=== The input ===
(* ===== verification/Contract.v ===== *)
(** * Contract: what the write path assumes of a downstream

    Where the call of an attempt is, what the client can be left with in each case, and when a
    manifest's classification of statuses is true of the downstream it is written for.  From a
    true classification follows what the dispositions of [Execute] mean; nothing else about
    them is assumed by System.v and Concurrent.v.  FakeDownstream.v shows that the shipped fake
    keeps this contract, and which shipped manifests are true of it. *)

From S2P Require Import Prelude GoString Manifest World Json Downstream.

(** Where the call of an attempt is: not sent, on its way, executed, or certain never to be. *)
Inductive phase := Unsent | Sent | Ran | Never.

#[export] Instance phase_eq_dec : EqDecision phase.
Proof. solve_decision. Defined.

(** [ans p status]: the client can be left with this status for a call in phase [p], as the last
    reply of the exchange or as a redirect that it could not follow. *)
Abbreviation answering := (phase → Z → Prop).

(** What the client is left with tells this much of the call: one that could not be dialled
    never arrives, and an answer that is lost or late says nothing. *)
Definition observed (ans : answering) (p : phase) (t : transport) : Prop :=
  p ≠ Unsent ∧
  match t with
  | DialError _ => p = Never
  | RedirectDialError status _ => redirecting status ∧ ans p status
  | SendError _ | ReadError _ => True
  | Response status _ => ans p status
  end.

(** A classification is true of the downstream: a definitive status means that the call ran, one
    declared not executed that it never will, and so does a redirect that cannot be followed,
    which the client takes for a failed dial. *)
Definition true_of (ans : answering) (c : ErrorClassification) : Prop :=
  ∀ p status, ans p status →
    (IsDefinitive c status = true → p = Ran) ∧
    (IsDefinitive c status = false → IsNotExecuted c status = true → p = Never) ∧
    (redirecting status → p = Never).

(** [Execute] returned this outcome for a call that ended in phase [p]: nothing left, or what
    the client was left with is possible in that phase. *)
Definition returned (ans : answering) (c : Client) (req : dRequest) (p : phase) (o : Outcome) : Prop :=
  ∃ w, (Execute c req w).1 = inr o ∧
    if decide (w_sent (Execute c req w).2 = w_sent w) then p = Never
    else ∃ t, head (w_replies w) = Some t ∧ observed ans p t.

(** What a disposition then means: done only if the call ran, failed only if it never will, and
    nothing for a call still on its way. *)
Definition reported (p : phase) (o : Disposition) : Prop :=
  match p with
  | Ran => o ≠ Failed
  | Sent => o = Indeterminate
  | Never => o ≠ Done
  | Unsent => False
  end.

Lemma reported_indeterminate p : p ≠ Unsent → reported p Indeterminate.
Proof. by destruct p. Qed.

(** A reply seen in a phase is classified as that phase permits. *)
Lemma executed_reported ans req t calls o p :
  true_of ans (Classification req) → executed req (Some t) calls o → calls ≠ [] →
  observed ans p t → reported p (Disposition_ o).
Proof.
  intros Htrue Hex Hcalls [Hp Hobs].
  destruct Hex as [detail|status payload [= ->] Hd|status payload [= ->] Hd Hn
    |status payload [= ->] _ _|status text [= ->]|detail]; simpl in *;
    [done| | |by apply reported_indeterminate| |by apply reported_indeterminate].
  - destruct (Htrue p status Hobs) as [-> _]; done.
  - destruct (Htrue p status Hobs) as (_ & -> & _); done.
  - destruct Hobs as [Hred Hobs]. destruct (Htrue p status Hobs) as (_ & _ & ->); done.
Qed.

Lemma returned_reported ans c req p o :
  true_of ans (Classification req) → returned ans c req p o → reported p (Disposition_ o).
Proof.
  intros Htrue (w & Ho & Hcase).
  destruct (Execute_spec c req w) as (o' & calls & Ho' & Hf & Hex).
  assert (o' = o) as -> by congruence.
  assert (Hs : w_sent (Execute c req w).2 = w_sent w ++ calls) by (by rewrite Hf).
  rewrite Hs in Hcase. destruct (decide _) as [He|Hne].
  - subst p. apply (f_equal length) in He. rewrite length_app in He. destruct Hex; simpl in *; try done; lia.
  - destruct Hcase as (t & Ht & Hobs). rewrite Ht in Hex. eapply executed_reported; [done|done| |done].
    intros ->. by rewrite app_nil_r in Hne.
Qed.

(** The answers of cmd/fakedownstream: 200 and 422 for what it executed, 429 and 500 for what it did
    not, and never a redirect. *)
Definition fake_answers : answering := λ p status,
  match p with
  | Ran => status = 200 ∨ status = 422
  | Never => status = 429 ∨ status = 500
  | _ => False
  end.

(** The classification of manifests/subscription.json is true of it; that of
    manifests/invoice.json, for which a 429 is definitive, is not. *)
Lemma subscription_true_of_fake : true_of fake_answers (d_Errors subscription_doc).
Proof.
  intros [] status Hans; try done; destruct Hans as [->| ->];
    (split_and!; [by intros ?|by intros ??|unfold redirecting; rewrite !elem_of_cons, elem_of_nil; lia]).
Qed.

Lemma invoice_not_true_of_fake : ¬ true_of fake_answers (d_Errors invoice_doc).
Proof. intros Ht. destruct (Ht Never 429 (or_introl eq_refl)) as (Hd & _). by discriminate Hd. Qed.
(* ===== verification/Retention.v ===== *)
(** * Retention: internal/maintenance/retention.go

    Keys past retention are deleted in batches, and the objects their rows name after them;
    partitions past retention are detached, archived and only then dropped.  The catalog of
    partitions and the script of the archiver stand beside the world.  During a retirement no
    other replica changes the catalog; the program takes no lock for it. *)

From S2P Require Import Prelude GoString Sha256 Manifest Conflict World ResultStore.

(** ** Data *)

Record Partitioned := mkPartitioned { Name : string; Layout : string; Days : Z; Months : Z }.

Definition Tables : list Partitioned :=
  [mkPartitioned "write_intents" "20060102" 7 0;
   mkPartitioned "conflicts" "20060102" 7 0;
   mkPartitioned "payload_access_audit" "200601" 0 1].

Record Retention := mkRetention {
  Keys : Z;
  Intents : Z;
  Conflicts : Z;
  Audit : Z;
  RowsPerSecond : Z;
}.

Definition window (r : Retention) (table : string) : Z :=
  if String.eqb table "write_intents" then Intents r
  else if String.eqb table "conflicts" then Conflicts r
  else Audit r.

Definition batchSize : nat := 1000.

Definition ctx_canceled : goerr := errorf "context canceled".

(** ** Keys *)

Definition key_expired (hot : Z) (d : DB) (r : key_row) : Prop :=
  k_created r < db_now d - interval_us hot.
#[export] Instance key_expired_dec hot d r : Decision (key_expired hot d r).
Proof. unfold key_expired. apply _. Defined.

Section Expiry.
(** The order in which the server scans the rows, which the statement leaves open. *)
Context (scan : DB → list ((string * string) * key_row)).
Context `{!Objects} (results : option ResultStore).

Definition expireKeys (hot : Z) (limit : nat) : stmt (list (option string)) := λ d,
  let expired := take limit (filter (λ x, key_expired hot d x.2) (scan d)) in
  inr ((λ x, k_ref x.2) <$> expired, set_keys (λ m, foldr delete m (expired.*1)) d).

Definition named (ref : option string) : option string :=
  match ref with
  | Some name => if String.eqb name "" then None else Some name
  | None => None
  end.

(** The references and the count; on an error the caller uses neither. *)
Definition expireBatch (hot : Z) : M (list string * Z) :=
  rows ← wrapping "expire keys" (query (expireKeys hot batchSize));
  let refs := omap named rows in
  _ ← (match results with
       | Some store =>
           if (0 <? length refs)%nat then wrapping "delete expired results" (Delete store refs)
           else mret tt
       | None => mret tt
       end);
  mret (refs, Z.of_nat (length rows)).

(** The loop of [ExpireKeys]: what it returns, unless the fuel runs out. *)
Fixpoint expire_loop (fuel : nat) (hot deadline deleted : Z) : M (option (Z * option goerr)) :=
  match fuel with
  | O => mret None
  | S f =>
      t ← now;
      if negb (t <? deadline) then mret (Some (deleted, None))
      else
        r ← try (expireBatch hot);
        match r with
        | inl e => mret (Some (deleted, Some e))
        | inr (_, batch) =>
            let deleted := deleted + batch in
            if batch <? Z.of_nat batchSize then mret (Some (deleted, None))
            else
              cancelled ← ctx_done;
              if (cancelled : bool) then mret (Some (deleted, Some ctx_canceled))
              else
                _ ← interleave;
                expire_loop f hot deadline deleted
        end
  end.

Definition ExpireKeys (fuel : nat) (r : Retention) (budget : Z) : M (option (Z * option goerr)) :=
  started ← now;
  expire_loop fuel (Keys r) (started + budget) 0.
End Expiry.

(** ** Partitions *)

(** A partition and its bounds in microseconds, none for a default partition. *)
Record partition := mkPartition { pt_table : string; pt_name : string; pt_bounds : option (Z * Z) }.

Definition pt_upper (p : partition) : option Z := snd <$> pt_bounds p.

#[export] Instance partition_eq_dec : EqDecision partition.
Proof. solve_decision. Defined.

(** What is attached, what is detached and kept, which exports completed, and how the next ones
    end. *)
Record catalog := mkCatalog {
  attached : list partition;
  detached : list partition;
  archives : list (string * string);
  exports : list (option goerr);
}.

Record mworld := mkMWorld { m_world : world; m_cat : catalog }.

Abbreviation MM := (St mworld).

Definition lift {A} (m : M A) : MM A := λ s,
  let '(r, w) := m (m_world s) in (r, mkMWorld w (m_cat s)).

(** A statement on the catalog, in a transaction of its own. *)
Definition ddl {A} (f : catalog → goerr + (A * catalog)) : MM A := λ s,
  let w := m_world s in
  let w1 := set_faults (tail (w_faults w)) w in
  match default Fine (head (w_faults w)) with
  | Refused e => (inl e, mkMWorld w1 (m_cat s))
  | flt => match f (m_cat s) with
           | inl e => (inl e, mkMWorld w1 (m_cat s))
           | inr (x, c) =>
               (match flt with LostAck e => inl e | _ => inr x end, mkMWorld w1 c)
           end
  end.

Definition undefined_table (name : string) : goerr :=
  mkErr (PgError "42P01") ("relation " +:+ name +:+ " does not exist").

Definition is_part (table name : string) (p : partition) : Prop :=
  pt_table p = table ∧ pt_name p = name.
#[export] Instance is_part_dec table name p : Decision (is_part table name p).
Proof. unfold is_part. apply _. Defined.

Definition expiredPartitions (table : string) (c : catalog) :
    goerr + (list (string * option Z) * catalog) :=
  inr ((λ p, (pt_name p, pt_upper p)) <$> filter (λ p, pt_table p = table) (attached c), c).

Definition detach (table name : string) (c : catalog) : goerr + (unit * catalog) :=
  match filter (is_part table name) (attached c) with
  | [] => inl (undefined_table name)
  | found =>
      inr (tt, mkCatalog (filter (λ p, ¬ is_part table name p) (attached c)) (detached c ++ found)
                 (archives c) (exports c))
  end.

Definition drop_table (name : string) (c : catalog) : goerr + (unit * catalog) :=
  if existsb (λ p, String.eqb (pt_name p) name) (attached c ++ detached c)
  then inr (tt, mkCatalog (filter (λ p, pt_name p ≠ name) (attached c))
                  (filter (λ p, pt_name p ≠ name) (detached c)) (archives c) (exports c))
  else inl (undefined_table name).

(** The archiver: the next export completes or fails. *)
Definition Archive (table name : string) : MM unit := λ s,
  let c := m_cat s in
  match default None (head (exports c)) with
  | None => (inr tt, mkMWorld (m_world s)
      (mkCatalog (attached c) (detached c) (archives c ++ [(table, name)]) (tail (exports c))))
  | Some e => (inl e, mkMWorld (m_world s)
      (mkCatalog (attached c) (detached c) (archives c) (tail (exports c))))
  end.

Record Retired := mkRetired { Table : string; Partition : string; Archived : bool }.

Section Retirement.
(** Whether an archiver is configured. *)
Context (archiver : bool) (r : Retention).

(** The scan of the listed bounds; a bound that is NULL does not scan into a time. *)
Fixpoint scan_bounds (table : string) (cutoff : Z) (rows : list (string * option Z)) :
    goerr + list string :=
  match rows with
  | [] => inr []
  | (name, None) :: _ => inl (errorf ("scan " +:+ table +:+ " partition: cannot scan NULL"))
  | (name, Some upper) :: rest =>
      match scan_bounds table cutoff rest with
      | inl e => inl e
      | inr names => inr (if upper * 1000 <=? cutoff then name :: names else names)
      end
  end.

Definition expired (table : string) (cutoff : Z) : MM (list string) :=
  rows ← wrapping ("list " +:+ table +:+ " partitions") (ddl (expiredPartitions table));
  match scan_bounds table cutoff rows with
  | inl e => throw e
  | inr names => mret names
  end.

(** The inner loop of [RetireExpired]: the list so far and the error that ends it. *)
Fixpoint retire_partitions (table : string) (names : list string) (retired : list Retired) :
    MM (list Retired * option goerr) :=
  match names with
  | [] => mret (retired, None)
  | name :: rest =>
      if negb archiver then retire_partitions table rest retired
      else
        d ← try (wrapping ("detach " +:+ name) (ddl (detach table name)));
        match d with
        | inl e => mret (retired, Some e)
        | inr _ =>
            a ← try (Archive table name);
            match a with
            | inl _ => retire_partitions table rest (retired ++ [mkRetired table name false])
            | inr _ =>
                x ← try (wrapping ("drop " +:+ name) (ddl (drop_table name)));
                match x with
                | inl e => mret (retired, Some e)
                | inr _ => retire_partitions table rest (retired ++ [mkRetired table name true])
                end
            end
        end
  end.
===
About this exercise: Everything above from the line containing "Lemma returned_reported ans" down to the line containing "manifests/invoice.json, for which" should be copied exactly, both end lines included, and nothing else.

Output below:
Lemma returned_reported ans c req p o :
  true_of ans (Classification req) → returned ans c req p o → reported p (Disposition_ o).
Proof.
  intros Htrue (w & Ho & Hcase).
  destruct (Execute_spec c req w) as (o' & calls & Ho' & Hf & Hex).
  assert (o' = o) as -> by congruence.
  assert (Hs : w_sent (Execute c req w).2 = w_sent w ++ calls) by (by rewrite Hf).
  rewrite Hs in Hcase. destruct (decide _) as [He|Hne].
  - subst p. apply (f_equal length) in He. rewrite length_app in He. destruct Hex; simpl in *; try done; lia.
  - destruct Hcase as (t & Ht & Hobs). rewrite Ht in Hex. eapply executed_reported; [done|done| |done].
    intros ->. by rewrite app_nil_r in Hne.
Qed.

(** The answers of cmd/fakedownstream: 200 and 422 for what it executed, 429 and 500 for what it did
    not, and never a redirect. *)
Definition fake_answers : answering := λ p status,
  match p with
  | Ran => status = 200 ∨ status = 422
  | Never => status = 429 ∨ status = 500
  | _ => False
  end.

(** The classification of manifests/subscription.json is true of it; that of
    manifests/invoice.json, for which a 429 is definitive, is not. *)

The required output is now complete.